In brief, if there is a person-centred climate and cognizant practitioners (C) and the service provides behaviour change orientated planning and training, then practitioner’s motivation and capability (M) will increase leading to the implementation of behaviour change practices (O)
Programme theory 2: Integration with medical professionals
Practitioners explained that integration with General Practitioners (GPs)/ referrers through phone calls, email, documentation, meetings, role modelling, and vicarious learning influences their motivation and capability. Integration was thought to influence motivation through changes in emotions, group identity, and intentions. Integration were also suggested to increase the ability to self- regulate behaviour change practices in which conscious efforts were made to build/break habits. One practitioner described their contrasting roles and how integration impacted their motivation to implement behaviour change practices.
But it was working remotely so again it was like a very independent role, I was on my own in the leisure centres delivering, whereas in the NHS you had a set structure and you had people to consult with like to bounce ideas off it was so much more motivating like when you were in a team to like enhance your practice (Interviewee 2).
It is suggested that integration would influence the motivation of practitioners when GPs understand, value, and are interested in ERSs and behaviour change, and when there is a perceived shared effort for behaviour change across professions.
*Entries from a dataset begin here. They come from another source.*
Lemma live_serves_firings_witness :
  ∃ st', live_loop 10 live_saver quiet two_looks live_start = Some st' ∧
    ∃ ws, Forall2 (wakes_at daily_closes daily_closes) two_looks.*1 ws ∧ wk_at <$> ws = [first_close; second_close] ∧
      ls_mem st' = [mkCall "live" first_close first_close first_close; mkCall "live" second_close second_close second_close] ∧
      grows [first_close; second_close] (ls_account live_start) (ls_account st') ∧
      ∀ t, daily_closes t → t_ns (close_on 20053 36000) < t_ns t <= t_ns second_close →
        t ∈ [first_close; second_close] ∨ passed_over t two_looks ws.
Proof.
  assert (Hr : live_ends (live_loop 10 live_saver quiet two_looks live_start) =
    ([first_close; second_close], [mkCall "live" first_close first_close first_close; mkCall "live" second_close second_close second_close]))
    by (vm_compute; reflexivity).
  destruct (live_marked _ _ _ Hr) as (st' & E & _); [done|]. exists st'. split; [exact E|].
  destruct (live_serves_firings 10 id live_saver quiet daily_closes daily_closes (ScheduleLaws0 := closes_lawful)
    (ScheduleLaws1 := closes_lawful) two_looks live_start st' live_saver_behaved (saver_observed "live") eq_refl E)
    as (ws & Hall & Hcalls & Hg & Hserved).
  assert (Hw : mapM (next_wake closes closes) two_looks.*1 = Some [both_wake first_close; both_wake second_close])
    by (vm_compute; reflexivity).
  pose proof (wakes_of closes closes daily_closes daily_closes (ScheduleLaws0 := closes_lawful) (ScheduleLaws1 := closes_lawful)
    two_looks.*1 _ Hw ws Hall) as ->.
  exists [both_wake first_close; both_wake second_close]. split; [exact Hall|]. split; [done|]. split; [exact Hcalls|]. split; [exact Hg|].
  intros t Ht Hlt. assert (Hin : in_time two_looks [both_wake first_close; both_wake second_close]).
  { split; [by vm_compute|]. split; [by intros ? [= <-]; vm_compute|]. split; [by vm_compute|]. by split. }
  destruct (Hserved Hin) as [_ Hs].
  exact (Hs (close_on 20053 36000, first_close) (both_wake second_close) t eq_refl eq_refl (or_introl Ht) Hlt).
Defined.

End LiveWeek.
The below quote illustrates what conditions are needed if integration is to work.
If the GPs in the area knew what the skills of the staff here had, that could make quite a big difference… I think, erm, yeah you get some inappropriate referrals and you kind of think if I just spoke to the GP I could find out what the correct thing is for the patient really… help being validated as a profession and then on the upside if I feel the GPs are buying into it, I feel a little bit more like ‘ah, this is what we’re supposed to be doing’ (Interviewee 8).
The realist theory is as follows, if there is GP enthusiasm for ERS, and a perceived connected team effort for behaviour change (C), and there are established integrative communication channels, then practitioner motivation and capability will increase (M) leading to the implementation of behaviour change practices (O)
Programme theory 3: Supportive leadership
The analysis highlighted that supportive leadership is important. Practitioners suggested a leader should be a role model, have behaviour change expectations, and allocate resources to improve the practice of behaviour change. The provision of supportive leadership activities is suggested to influence motivation through identity, intentions, and the emotions of practitioners illustrated in the following quote.
Well, with here there was buy in throughout the chain whereas in other places there’s not, not even from the upper management in other places. Ms S is great for this because she was really, she had the same motivation as me, but she had quite an in-depth knowledge on it (behaviour change) and she mentioned she was getting trained in behaviour change so, a mentor would be great for people with no experience…. to weirdly enough instil a behaviour change in you self-fulfilling prophecy, you know (Interviewee 5).
Nonetheless, the impact of leadership activities on motivation were often contingent on a person-centred climate and behaviour change cognizant practitioners. Where the service focuses on throughput as a measure of success, and practitioners were unaware of their role within behaviour change, practitioners outlined that self-preservation would impinge their ability to implement what a leader may be trying to mobilise throughout a service. In summary, if there is a person-centred climate and cognizant practitioners (C) and supportive leadership is present, then the motivation of practitioners will improve (M), leading to the implementation of behaviour change practices (O).